--- About this task ---
Print nothing but the lines below starting at the line that holds "mkHmd (pose_live d)" and ending at the line that holds "Definition reanchor_tick (now", including both, each exactly as written.

-- Opening Marker --

(* ===== verification/CalibReloc.v ===== *)
(** * Drift and relocalization (modules/calibration/src/overlay/Calibration.cpp)

    The detectors a tick runs before it reads new poses, over the calibration
    context: shifts of a tracking universe seen on its base stations, the
    relocalization of the headset with the automatic recovery it may lead to,
    the yaw correction drawn from resting trackers, and the predictive
    correction. *)

From S2P Require Import Prelude Floats Shmem Isometry FallbackTable InputConfig PoseProvider Driver Detectors Filters CalibSolve CalibCalc CalibRest CalibScan CalibContext.
From stdpp Require Import gmap sorting.
Open Scope fl_scope.

Section Reloc.
Context `{Eigen} `{EigenMore} `{Libm} `{EigenSolver} `{EigenRot}.

(** ** Base stations *)

Definition kBsDeltaSignificanceTransM : double := d_lit 1 1000.
Definition kBsDeltaSignificanceRotRad : double := d_lit 5 100 * d_pi / d_of_Z 180.
Definition kBsConsensusTransM : double := d_lit 5 1000.
Definition kBsConsensusRotRad : double := d_lit 1 2 * d_pi / d_of_Z 180.
Definition kBsThrottleSec : double := d_of_Z 5.

Definition RigidDeltaAngleRad (delta : Affine) : double :=
  d_of_Z 2 * m_acos (std_min d_one (SFabs (q_w (q_of_matrix (linear delta))))).

(** A calibration as stored (centimetres, degrees), shifted on the reference or
    on the target side. *)
Definition applyDelta (D : Affine) (refSide : bool) (cal : Vector3d * Vector3d) : Vector3d * Vector3d :=
  let '(transCm, rotDeg) := cal in
  let eulerRad := v_div (v_scale rotDeg d_pi) (d_of_Z 180) in
  let rotQ := q_mul (q_mul (q_angleAxis (v_x eulerRad) v_unitZ) (q_angleAxis (v_y eulerRad) v_unitY))
                (q_angleAxis (v_z eulerRad) v_unitX) in
  let a := mkAff (m_of_quat rotQ) (v_scale transCm (d_lit 1 100)) in
  let new := if refSide then h_mul D a else h_mul a (h_inverse D) in
  (v_scale (aff_translation new) (d_of_Z 100), v_div (v_scale (m_eulerAngles210 (linear new)) (d_of_Z 180)) d_pi).

Definition shift_profile (D : Affine) (refSide : bool) (p : Profile) : Profile :=
  let '(t, r) := applyDelta D refSide (c_calibratedTranslation p, c_calibratedRotation p) in
  p <| c_calibratedTranslation := t |> <| c_calibratedRotation := r |>.

Definition shift_extra (D : Affine) (primaryRefShift : bool) (system : list byte) (x : Extra) : Extra :=
  let moved refSide :=
    let '(t, r) := applyDelta D refSide (x_calibratedTranslation x, x_calibratedRotation x) in
    mkExtra (x_enabled x) (x_valid x) (x_targetTrackingSystem x) r t (x_calibratedScale x) in
  if negb (x_valid x) then x
  else if primaryRefShift then moved true
  else if bool_decide (x_targetTrackingSystem x = system) then moved false else x.

Definition ApplyUniverseShiftToCalibrations (D : Affine) (system : list byte) (o : Overlay) : Overlay :=
  let p := ctx o in
  let primaryRefShift := bool_decide (system = c_referenceTrackingSystem p) in
  let primaryTargetShift := bool_decide (system = c_targetTrackingSystem p) in
  let q := if primaryRefShift then shift_profile D true p
           else if primaryTargetShift then shift_profile D false p else p in
  InvalidateAllTransformCaches (o <| ctx := q <| c_additional ::= map (shift_extra D primaryRefShift system) |> |>).

Record Observation := mkObservation { ob_serial : list byte; ob_system : list byte; ob_pose : Affine }.

(** A base station that is tracked and whose serial and system can be read. *)
Definition observe (vr : VR) (c : Cal) (id : nat) : option Observation :=
  if negb (bool_decide (GetTrackedDeviceClass vr id = DeviceReference)) then None else
  let dp := pose_at c (Z.of_nat id) in
  if negb (pose_live dp) then None else
  let '(ok, serial) := GetString vr id SerialNumber in
  if negb ok then None else
  let '(ok, system) := GetString vr id TrackingSystemName in
  if negb ok then None else
  Some (mkObservation (cstr serial) (cstr system) (ToAffine (ConvertPose (dv_pose dp)))).

(** The order of [std::string]. *)
Fixpoint bytes_leb (a b : list byte) : bool :=
  match a, b with
  | [], _ => true
  | _ :: _, [] => false
  | x :: a, y :: b =>
    if (Byte.to_N x <? Byte.to_N y)%N then true
    else if (Byte.to_N y <? Byte.to_N x)%N then false else bytes_leb a b
  end.
Definition bytes_le (a b : list byte) : Prop := bytes_leb a b = true.
#[local] Instance bytes_le_dec : RelDecision bytes_le.
Proof. intros a b. unfold bytes_le. apply _. Defined.

Definition systems_of (l : list Observation) : list (list byte) := merge_sort bytes_le (remove_dups (map ob_system l)).

Definition delta_of (cache : gmap (list byte) (list byte * Affine)) (system : list byte) (o : Observation) : option Affine :=
  match cache !! ob_serial o with
  | Some (sys, pose) => if bool_decide (sys = system) then Some (h_mul (ob_pose o) (h_inverse pose)) else None
  | None => None
  end.

Definition significant (d : Affine) : bool :=
  fgt (v_norm (aff_translation d)) kBsDeltaSignificanceTransM || fgt (RigidDeltaAngleRad d) kBsDeltaSignificanceRotRad.

(** All the same shift; a single one must be large. *)
Definition consensus (deltas : list Affine) : bool :=
  match deltas with
  | [] => true
  | [only] => negb (flt (v_norm (aff_translation only)) (d_lit 10 100) &&
                    flt (RigidDeltaAngleRad only) (d_of_Z 5 * d_pi / d_of_Z 180))
  | ref :: rest => forallb (fun d =>
      let diff := h_mul d (h_inverse ref) in
      negb (fgt (v_norm (aff_translation diff)) kBsConsensusTransM || fgt (RigidDeltaAngleRad diff) kBsConsensusRotRad)) rest
  end.

Definition calibrated_system (p : Profile) (system : list byte) : bool :=
  bool_decide (system = c_referenceTrackingSystem p) || bool_decide (system = c_targetTrackingSystem p) ||
  existsb (fun x => x_valid x && bool_decide (x_targetTrackingSystem x = system)) (c_additional p).

(** One system: the shift it agrees on, if it is to be applied. *)
Definition shift_of (cache : gmap (list byte) (list byte * Affine)) (current : list Observation) (p : Profile)
    (system : list byte) : option Affine :=
  if negb (calibrated_system p system) then None else
  let deltas := omap (delta_of cache system) (filter (fun o => ob_system o = system) current) in
  if existsb significant deltas && consensus deltas then head deltas else None.

(** The systems in order; [throttled] is what it was before the first. *)
Definition drift_system (throttled : bool) (now : double) (current : list Observation) (c : Cal) (system : list byte) : Cal :=
  if throttled then c else
  match shift_of (baseStationCache (bases c)) current (prof c) system with
  | Some D => c <| ov ::= ApplyUniverseShiftToCalibrations D system |>
                <| bases ::= fun b => mkBases (baseStationCache b) now |>
  | None => c
  end.

Definition TickBaseStationDrift (e : Env) (now : double) (c : Cal) : Cal :=
  if negb (baseStationDriftCorrectionEnabled (opts c)) || negb (e_vrReady e) ||
     negb (c_validProfile (prof c) && c_enabled (prof c)) then c else
  let throttled := flt (now - lastBaseStationShiftAcceptedTime (bases c)) kBsThrottleSec in
  let current := omap (observe (e_vr e) c) device_ids in
  match current with
  | [] => c <| bases ::= fun b => mkBases ∅ (lastBaseStationShiftAcceptedTime b) |>
  | _ =>
    let c := foldl (drift_system throttled now current) c (systems_of current) in
    c <| bases ::= fun b =>
      mkBases (foldl (fun m o => <[ob_serial o := (ob_system o, ob_pose o)]> m) ∅ current)
        (lastBaseStationShiftAcceptedTime b) |>
  end.

(** ** Relocalization of the headset *)

Definition kRelocHmdJumpM : double := d_lit 5 100.
Definition kRelocBodyMaxDeltaM : double := d_lit 5 100.
Definition kRelocBaseStableM : double := d_lit 1 1000.
Definition kRelocThrottleSec : double := d_of_Z 5.
Definition kRelocMinBaseStations : nat := 2.
Definition kRelocAutoRecoverThresholdM : double := d_lit 30 100.
Definition kRelocAutoRecoverStartupSec : double := d_of_Z 30.
Definition kRelocAutoRecoverThrottleSec : double := d_of_Z 30.
Definition kRelocAutoRecoverPostStallSec : double := d_of_Z 10.

Definition greatest (l : list double) : double := foldl (fun m d => if fgt d m then d else m) fzero l.

(** Tracked base stations: their number, and the largest move since the cache
    of the drift detector was filled. *)
Definition base_stations (vr : VR) (c : Cal) : nat * double :=
  let ids := filter (fun id => GetTrackedDeviceClass vr id = DeviceReference /\ pose_live (pose_at c (Z.of_nat id)) = true) device_ids in
  (length ids, greatest (omap (fun id =>
    let '(ok, serial) := GetString vr id SerialNumber in
    if negb ok then None else
    match baseStationCache (bases c) !! cstr serial with
    | Some (_, pose) => Some (v_norm (v_sub (p_trans (ConvertPose (dv_pose (pose_at c (Z.of_nat id))))) (aff_translation pose)))
    | None => None
    end) ids)).

(** Trackers and controllers of other systems: where they are, and the largest
    move since the last tick. *)
Definition body_trackers (vr : VR) (c : Cal) (hmdSystem : list byte) (prev : gmap nat Vector3d)
    : gmap nat Vector3d * double :=
  let bodies := omap (fun id =>
    if negb (bool_decide (GetTrackedDeviceClass vr id = DeviceTracker \/ GetTrackedDeviceClass vr id = DeviceController)) ||
       negb (pose_live (pose_at c (Z.of_nat id))) then None else
    let '(ok, system) := GetString vr id TrackingSystemName in
    if negb ok || bool_decide (cstr system = hmdSystem) then None
    else Some (id, p_trans (ConvertPose (dv_pose (pose_at c (Z.of_nat id)))))) device_ids in
  (list_to_map bodies, greatest (omap (fun '(id, t) => (fun t0 => v_norm (v_sub t t0)) <$> prev !! id) bodies)).

(** The trigger. *)
Definition reloc_fires (now : double) (hmdPose : Affine) (bsCount : nat) (bsMaxDelta bodyMaxDelta : double) (s : RelocState) : bool :=
  havePrevHmd s && (kRelocMinBaseStations <=? bsCount)%nat &&
  negb (flt (now - rl_lastFireTime s) kRelocThrottleSec) &&
  fgt (v_norm (v_sub (aff_translation hmdPose) (aff_translation (prevHmd s)))) kRelocHmdJumpM &&
  flt bodyMaxDelta kRelocBodyMaxDeltaM && flt bsMaxDelta kRelocBaseStableM.

Definition reloc_angle (hmdPose prev : Affine) : double :=
  let rotDelta := q_normalized (q_mul (q_of_matrix (linear hmdPose)) (q_conjugate (q_of_matrix (linear prev)))) in
  d_of_Z 2 * m_acos (std_min d_one (SFabs (q_w rotDelta))).

(** The gates between a detection and the automatic recovery. *)
Definition recover_gates (now currentHmdDelta : double) (st : CalibrationState) (s : RelocState) : bool :=
  fge currentHmdDelta kRelocAutoRecoverThresholdM && in_continuous st && fge now kRelocAutoRecoverStartupSec &&
  fge (now - lastAutoRecoverTime s) kRelocAutoRecoverThrottleSec &&
  negb (flt (now - lastHmdInvalidTime s) kRelocAutoRecoverPostStallSec).

Definition auto_recover (e : Env) (now : double) (dpos : Vector3d) (c : Cal) : Cal :=
  let c := c <| reloc ::= fun s => s
      <| snapshot := mkSnap true (refToTargetPose c) (relativePosCalibrated c) (hasAppliedCalibrationResult c) |>
      <| autoRecoverBannerDismissed := false |> |>
    <| recovery ::= fun b => Push b dpos now |> in
  (RecoverFromWedgedCalibration e c) <| reloc ::= fun s => s <| lastAutoRecoverTime := now |> |>.

Definition forget_hmd (s : RelocState) : RelocState := s <| havePrevHmd := false |> <| prevBodyTrans := ∅ |>.

(** The headset's tracking system, read once; [None]: it cannot be read. *)
Definition hmd_tracking_system (vr : VR) (s : RelocState) : option (list byte) :=
  if (length (hmdTrackingSystem s) =? 0)%nat then
    let '(ok, buf) := GetString vr 0 TrackingSystemName in if ok : bool then Some (cstr buf) else None
  else Some (hmdTrackingSystem s).

Definition TickHmdRelocalizationDetector (e : Env) (now : double) (c : Cal) : Cal :=
  if negb (e_vrReady e) then c
  else if in_oneshot (state c) then c <| reloc ::= forget_hmd |>
  else
    let hmdRaw := pose_at c k_unTrackedDeviceIndex_Hmd in
    if negb (pose_live hmdRaw) then c <| reloc ::= fun s => (forget_hmd s) <| lastHmdInvalidTime := now |> |>
    else
      match hmd_tracking_system (e_vr e) (reloc c) with
      | None => c
      | Some hmdSystem =>
        let s := (reloc c) <| hmdTrackingSystem := hmdSystem |> in
        let hmdPose := ToAffine (ConvertPose (dv_pose hmdRaw)) in
        let '(bsCount, bsMaxDelta) := base_stations (e_vr e) c in
        let '(currentBodyTrans, bodyMaxDelta) := body_trackers (e_vr e) c hmdSystem (prevBodyTrans s) in
        let dpos := v_sub (aff_translation hmdPose) (aff_translation (prevHmd s)) in
        let fired := reloc_fires now hmdPose bsCount bsMaxDelta bodyMaxDelta s in
        let s' := if fired
                  then s <| rl_lastFireTime := now |> <| lastFireDelta := dpos |> <| lastFireRotRad := reloc_angle hmdPose (prevHmd s) |>
                  else s in
        let currentHmdDelta := if havePrevHmd s then v_norm dpos else fzero in
        let c := c <| reloc := s' |> in
        let c := if fired && recover_gates now currentHmdDelta (state c) s' then auto_recover e now dpos c else c in
        c <| reloc ::= fun s => s <| prevHmd := hmdPose |> <| havePrevHmd := true |> <| prevBodyTrans := currentBodyTrans |> |>
      end.

(** ** Corrections *)

Definition WorldRotationFromPose (p : DriverPose) : Quaterniond := q_mul (qWorldFromDriverRotation p) (qRotation p).

Definition rest_device (c : Cal) (id : Z) (system : list byte) : list RestDevice :=
  if (id <? 0)%Z || (Z.of_nat k_unMaxTrackedDeviceCount <=? id)%Z then [] else
  let dp := pose_at c id in [mkRD (Z.to_nat id) (pose_live dp) (WorldRotationFromPose (dv_pose dp)) system].

(** The primary target, then the extras. *)
Definition rest_devices (c : Cal) : list RestDevice :=
  rest_device c (targetID c) (c_targetTrackingSystem (prof c)) ++
  concat (zip_with (fun x r => if x_enabled x && x_valid x then rest_device c (xr_targetID r) (x_targetTrackingSystem x) else [])
            (c_additional (prof c)) (extras c)).

Definition TickRestLockedYaw (now : double) (c : Cal) : Cal :=
  if negb (restLockedYawEnabled (opts c)) || useUpstream (opts c) || bool_decide (state c = StContinuous) || in_oneshot (state c)
  then c <| rest := rest_tick_init |>
  else if negb (c_validProfile (prof c)) then c
  else
    let '(step, g) := rest_yaw_step now (rest_devices c) (rest c) in
    let c := c <| rest := g |> in
    match step with
    | Some stepDeg => set_prof (fun p => p <| c_calibratedRotation ::= fun r => V3 (v_x r) (v_y r + stepDeg) (v_z r) |>) c
    | None => c
    end.

(** The predictive correction of Filters.v on this context. *)
Definition predictive_tick (now : double) (c : Cal) : Cal :=
  let p := TickPredictiveRecovery (predictiveRecoveryEnabled (opts c)) (c_validProfile (prof c)) (state c) now
             (mkPred (recovery c) (predictiveLast c) (c_calibratedTranslation (prof c))) in
  set_prof (fun q => q <| c_calibratedTranslation := pr_calibratedTranslation p |>)
    (c <| recovery := pr_buffer p |> <| predictiveLast := pr_lastTickTime p |>).

Definition hmd_of (d : DevPose) : HmdPose :=
  mkHmd (pose_live d) (qWorldFromDriverRotation (dv_pose d)) (vecWorldFromDriverTranslation (dv_pose d))
    (qRotation (dv_pose d)) (vecPosition (dv_pose d)).

(** The re-anchor detector of Filters.v: whether the corrections skip the tick. *)
Definition reanchor_tick (now : double) (c : Cal) : bool * Cal :=
  let '(frozen, g) := TickReanchorChiSquare (reanchorChiSquareEnabled (opts c))
                        (hmd_of (pose_at c k_unTrackedDeviceIndex_Hmd)) now (reanchor c) in
  (frozen, c <| reanchor := g |>).
End Reloc.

-- Closing Marker --

--- Written answer ---
  mkHmd (pose_live d) (qWorldFromDriverRotation (dv_pose d)) (vecWorldFromDriverTranslation (dv_pose d))
    (qRotation (dv_pose d)) (vecPosition (dv_pose d)).

(** The re-anchor detector of Filters.v: whether the corrections skip the tick. *)
Definition reanchor_tick (now : double) (c : Cal) : bool * Cal :=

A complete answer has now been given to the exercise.